■ Instructions to follow: Output exactly the lines below, starting with the line that has "destruct (step x2" and going on through the line that has "Proof. unfold bit. lia. Qed.", both included, and no other lines.

+ + + + + + +

Definition bn_cmp_words_consttime (a b : list Z) : Z :=
  let min := (if length a <? length b then length a else length b)%nat in
  let ret := fold_left (fun ret xy =>
    constant_time_select_int (constant_time_eq_w xy.1 xy.2) ret
      (constant_time_select_int (constant_time_lt_w xy.1 xy.2) (-1) 1)) (zip (take min a) (take min b)) 0 in
  if (length a <? length b)%nat then
    constant_time_select_int (constant_time_is_zero_w (or_words (drop (length a) b))) ret (-1)
  else if (length b <? length a)%nat then
    constant_time_select_int (constant_time_is_zero_w (or_words (drop (length b) a))) ret 1
  else ret.

Definition bn_less_than_words (a b : list Z) : bool := bn_cmp_words_consttime a b <? 0.

(** [bn_reduce_once] and [bn_reduce_once_in_place] return the array and the
    mask [carry]. *)
Definition bn_reduce_once (a : list Z) (carry : Z) (m : list Z) : list Z * Z :=
  let '(r, borrow) := bn_sub_words a m in
  let carry := u64 (carry - borrow) in
  (bn_select_words carry a r, carry).

Definition bn_reduce_once_in_place (r : list Z) (carry : Z) (m : list Z) : list Z * Z :=
  let '(tmp, borrow) := bn_sub_words r m in
  let carry := u64 (carry - borrow) in
  (bn_select_words carry r tmp, carry).

Definition bn_mod_sub_words (a b m : list Z) : list Z :=
  let '(r, borrow) := bn_sub_words a b in
  let '(tmp, _) := bn_add_words r m in
  bn_select_words (u64 (0 - borrow)) tmp r.

Definition bn_mod_add_words (a b m : list Z) : list Z :=
  let '(r, carry) := bn_add_words a b in
  fst (bn_reduce_once_in_place r carry m).

(** * Shifts and bits *)

Fixpoint rshift_words_loop (shift_bits : Z) (a : list Z) : list Z :=
  match a with
  | x :: (y :: _) as a' => Z.lor (Z.shiftr x shift_bits) (u64 (Z.shiftl y (BN_BITS2 - shift_bits))) :: rshift_words_loop shift_bits a'
  | [x] => [Z.shiftr x shift_bits]
  | [] => []
  end.

Definition bn_rshift_words (a : list Z) (shift : Z) : list Z :=
  let num := length a in
  let shift_bits := shift mod BN_BITS2 in
  let shift_words := Z.to_nat (shift / BN_BITS2) in
  if (num <=? shift_words)%nat then replicate num 0
  else
    (if shift_bits =? 0 then drop shift_words a else rshift_words_loop shift_bits (drop shift_words a)) ++
    replicate shift_words 0.

Definition bn_rshift1_words (a : list Z) : list Z := rshift_words_loop 1 a.

Definition bn_is_bit_set_words (a : list Z) (bit : Z) : Z :=
  let i := bit / BN_BITS2 in
  let j := bit mod BN_BITS2 in
  if i >=? Zlen a then 0 else Z.land (Z.shiftr (a !!! Z.to_nat i) j) 1.

(** * Values

    The value of an array, least significant word first, and [2^(64 n)]. *)

Fixpoint wval (l : list Z) : Z :=
  match l with
  | x :: l => x + 2 ^ 64 * wval l
  | [] => 0
  end.

Definition wbase (n : nat) : Z := 2 ^ (64 * Z.of_nat n).

Definition words_ok (l : list Z) : Prop := Forall word l.

Lemma wbase_0 : wbase 0 = 1.
Proof. done. Qed.

Lemma wbase_S n : wbase (S n) = 2 ^ 64 * wbase n.
Proof. unfold wbase. rewrite <- Z.pow_add_r by lia. f_equal. lia. Qed.

Lemma wbase_1 : wbase 1 = 2 ^ 64.
Proof. done. Qed.

Lemma wbase_add n m : wbase (n + m) = wbase n * wbase m.
Proof. unfold wbase. rewrite <- Z.pow_add_r by lia. f_equal. lia. Qed.

Lemma wbase_pos n : 0 < wbase n.
Proof. unfold wbase. apply Z.pow_pos_nonneg; lia. Qed.

Lemma wbase_le n m : (n <= m)%nat -> wbase n <= wbase m.
Proof. intros. unfold wbase. apply Z.pow_le_mono_r; lia. Qed.

Lemma word_0 : word 0.
Proof. unfold word. lia. Qed.

Lemma u64_of_word x : word x -> u64 x = x.
Proof. intros. by apply Z.mod_small. Qed.

Lemma words_ok_nil : words_ok [].
Proof. constructor. Qed.
Lemma words_ok_cons x l : words_ok (x :: l) <-> word x /\ words_ok l.
Proof. apply Forall_cons. Qed.
Lemma words_ok_app l k : words_ok (l ++ k) <-> words_ok l /\ words_ok k.
Proof. apply Forall_app. Qed.
Lemma words_ok_take n l : words_ok l -> words_ok (take n l).
Proof. apply Forall_take. Qed.
Lemma words_ok_drop n l : words_ok l -> words_ok (drop n l).
Proof. apply Forall_drop. Qed.
Lemma words_ok_replicate_0 n : words_ok (replicate n 0).
Proof. apply Forall_replicate, word_0. Qed.
Lemma words_ok_lookup l i : words_ok l -> word (l !!! i).
Proof.
  intros Hl. rewrite list_lookup_total_alt. destruct (l !! i) eqn:E; simpl; [|unfold word; lia].
  exact (Forall_lookup_1 _ _ _ _ Hl E).
Qed.
Create HintDb words.
#[export] Hint Resolve word_0 u64_word words_ok_nil words_ok_take words_ok_drop words_ok_replicate_0 words_ok_lookup : words.

(** Splits [words_ok] hypotheses and goals along the list's structure. *)
Ltac simp_words :=
  repeat match goal with
  | H : words_ok (_ :: _) |- _ => apply words_ok_cons in H as [? ?]
  | H : words_ok (_ ++ _) |- _ => apply words_ok_app in H as [? ?]
  end.
Ltac solve_words :=
  simp_words; repeat first [apply words_ok_cons; split | apply words_ok_app; split]; auto with words.

Lemma wval_nil : wval [] = 0.
Proof. done. Qed.
Lemma wval_cons x l : wval (x :: l) = x + 2 ^ 64 * wval l.
Proof. done. Qed.

Lemma wval_app l k : wval (l ++ k) = wval l + wbase (length l) * wval k.
Proof.
  induction l as [|x l IH]; [change (wbase (length (@nil Z))) with 1; simpl; lia|].
  cbn [app length]. rewrite !wval_cons, wbase_S, IH. ring.
Qed.

Lemma wval_bound l : words_ok l -> 0 <= wval l < wbase (length l).
Proof.
  induction l as [|x l IH]; intros Hl; [change (wbase (length (@nil Z))) with 1; simpl; lia|]. simp_words.
  cbn [length]. rewrite wval_cons, wbase_S. unfold word in *. specialize (IH ltac:(done)). nia.
Qed.

Lemma wval_nonneg l : words_ok l -> 0 <= wval l.
Proof. intros Hl. apply wval_bound in Hl. lia. Qed.

Lemma wval_replicate_0 n : wval (replicate n 0) = 0.
Proof. induction n as [|n IH]; [done|]. cbn [replicate]. rewrite wval_cons, IH. lia. Qed.

Lemma wval_take_drop n l : wval l = wval (take n l) + wbase (Nat.min n (length l)) * wval (drop n l).
Proof. rewrite <- (take_drop n l) at 1. by rewrite wval_app, length_take. Qed.

(** The words of a value. *)
Lemma wval_zero_iff l : words_ok l -> wval l = 0 <-> Forall (fun x => x = 0) l.
Proof.
  induction l as [|x l IH]; intros Hl; [done|]. simp_words. rewrite wval_cons, Forall_cons.
  rewrite <- IH by done. pose proof (wval_nonneg l ltac:(done)). unfold word in *. lia.
Qed.

Lemma wval_inj l k : words_ok l -> words_ok k -> length l = length k -> wval l = wval k -> l = k.
Proof.
  revert k. induction l as [|x l IH]; intros [|y k] Hl Hk Hlen Hv; try done. simp_words.
  rewrite !wval_cons in Hv. unfold word in *. assert (x = y /\ wval l = wval k) as [-> ?] by lia.
  f_equal. apply IH; auto.
Qed.

(** * The loops *)

Lemma while4_while1 step xs ys c : while4 step xs ys c = while1 step xs ys c.
Proof.
  revert ys c. induction xs as [xs IH] using (induction_ltof1 _ (@length Z)). intros ys c.
  destruct xs as [|x0 [|x1 [|x2 [|x3 xs]]]], ys as [|y0 [|y1 [|y2 [|y3 ys]]]]; try done.
  cbn [while4 while1]. destruct (step x0 y0 c) as [r0 c0]. destruct (step x1 y1 c0) as [r1 c1].
  destruct (step x2 y2 c1) as [r2 c2]. destruct (step x3 y3 c2) as [r3 c3].
  rewrite IH by (unfold ltof; simpl; lia). by destruct (while1 step xs ys c3).
Qed.

(** A step that computes [p x + q y + s c] in a word and a carry: the loop
    computes the same of the arrays. *)
Lemma while1_value step (C : Z -> Prop) p q s xs ys c :
  (forall x y c, word x -> word y -> C c ->
     word (step x y c).1 /\ C (step x y c).2 /\
     (step x y c).1 + s * (2 ^ 64 * (step x y c).2) = p * x + q * y + s * c) ->
  length xs = length ys -> words_ok xs -> words_ok ys -> C c ->
  let '(rs, c') := while1 step xs ys c in
  length rs = length xs /\ words_ok rs /\ C c' /\
  wval rs + s * (wbase (length xs) * c') = p * wval xs + q * wval ys + s * c.
Proof.
  intros Hstep. revert ys c. induction xs as [|x xs IH]; intros [|y ys] c Hlen Hx Hy Hc; try done.
  { cbn [while1]. change (wbase (length (@nil Z))) with 1. split_and!; auto with words. simpl. lia. }
  simp_words. cbn [while1]. destruct (Hstep x y c) as (Hw & Hc' & Hv); [done..|].
  destruct (step x y c) as [r c1]. cbn [fst snd] in *.
  specialize (IH ys c1 ltac:(simpl in Hlen; lia) ltac:(done) ltac:(done) Hc').
  destruct (while1 step xs ys c1) as [rs c2]. destruct IH as (Hl & Hrs & Hc2 & Hv2).
  cbn [length]. rewrite !wval_cons, wbase_S. split_and!; [lia|solve_words|done|nia].
Qed.

Definition bit (c : Z) : Prop := 0 <= c <= 1.
Lemma bit_0 : bit 0.
Proof. unfold bit. lia. Qed.
#[export] Hint Resolve bit_0 : words.

Lemma Lw_Hw t : 0 <= t < 2 ^ 128 -> word (Lw t) /\ word (Hw t) /\ Lw t + 2 ^ 64 * Hw t = t.
Proof.
  intros Ht. unfold Lw, Hw, BN_BITS2. rewrite Z.shiftr_div_pow2 by lia.
  rewrite (u64_of_word (t / 2 ^ 64)) by (unfold word; dlia).
  split_and!; [apply u64_word|unfold word; dlia|unfold u64; dlia].
Qed.

Lemma u128_small x : 0 <= x < 2 ^ 128 -> u128 x = x.
Proof. intros. by apply Z.mod_small. Qed.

+ + + + + + +

■ Your solution:
  destruct (step x2 y2 c1) as [r2 c2]. destruct (step x3 y3 c2) as [r3 c3].
  rewrite IH by (unfold ltof; simpl; lia). by destruct (while1 step xs ys c3).
Qed.

(** A step that computes [p x + q y + s c] in a word and a carry: the loop
    computes the same of the arrays. *)
Lemma while1_value step (C : Z -> Prop) p q s xs ys c :
  (forall x y c, word x -> word y -> C c ->
     word (step x y c).1 /\ C (step x y c).2 /\
     (step x y c).1 + s * (2 ^ 64 * (step x y c).2) = p * x + q * y + s * c) ->
  length xs = length ys -> words_ok xs -> words_ok ys -> C c ->
  let '(rs, c') := while1 step xs ys c in
  length rs = length xs /\ words_ok rs /\ C c' /\
  wval rs + s * (wbase (length xs) * c') = p * wval xs + q * wval ys + s * c.
Proof.
  intros Hstep. revert ys c. induction xs as [|x xs IH]; intros [|y ys] c Hlen Hx Hy Hc; try done.
  { cbn [while1]. change (wbase (length (@nil Z))) with 1. split_and!; auto with words. simpl. lia. }
  simp_words. cbn [while1]. destruct (Hstep x y c) as (Hw & Hc' & Hv); [done..|].
  destruct (step x y c) as [r c1]. cbn [fst snd] in *.
  specialize (IH ys c1 ltac:(simpl in Hlen; lia) ltac:(done) ltac:(done) Hc').
  destruct (while1 step xs ys c1) as [rs c2]. destruct IH as (Hl & Hrs & Hc2 & Hv2).
  cbn [length]. rewrite !wval_cons, wbase_S. split_and!; [lia|solve_words|done|nia].
Qed.

Definition bit (c : Z) : Prop := 0 <= c <= 1.
Lemma bit_0 : bit 0.
Proof. unfold bit. lia. Qed.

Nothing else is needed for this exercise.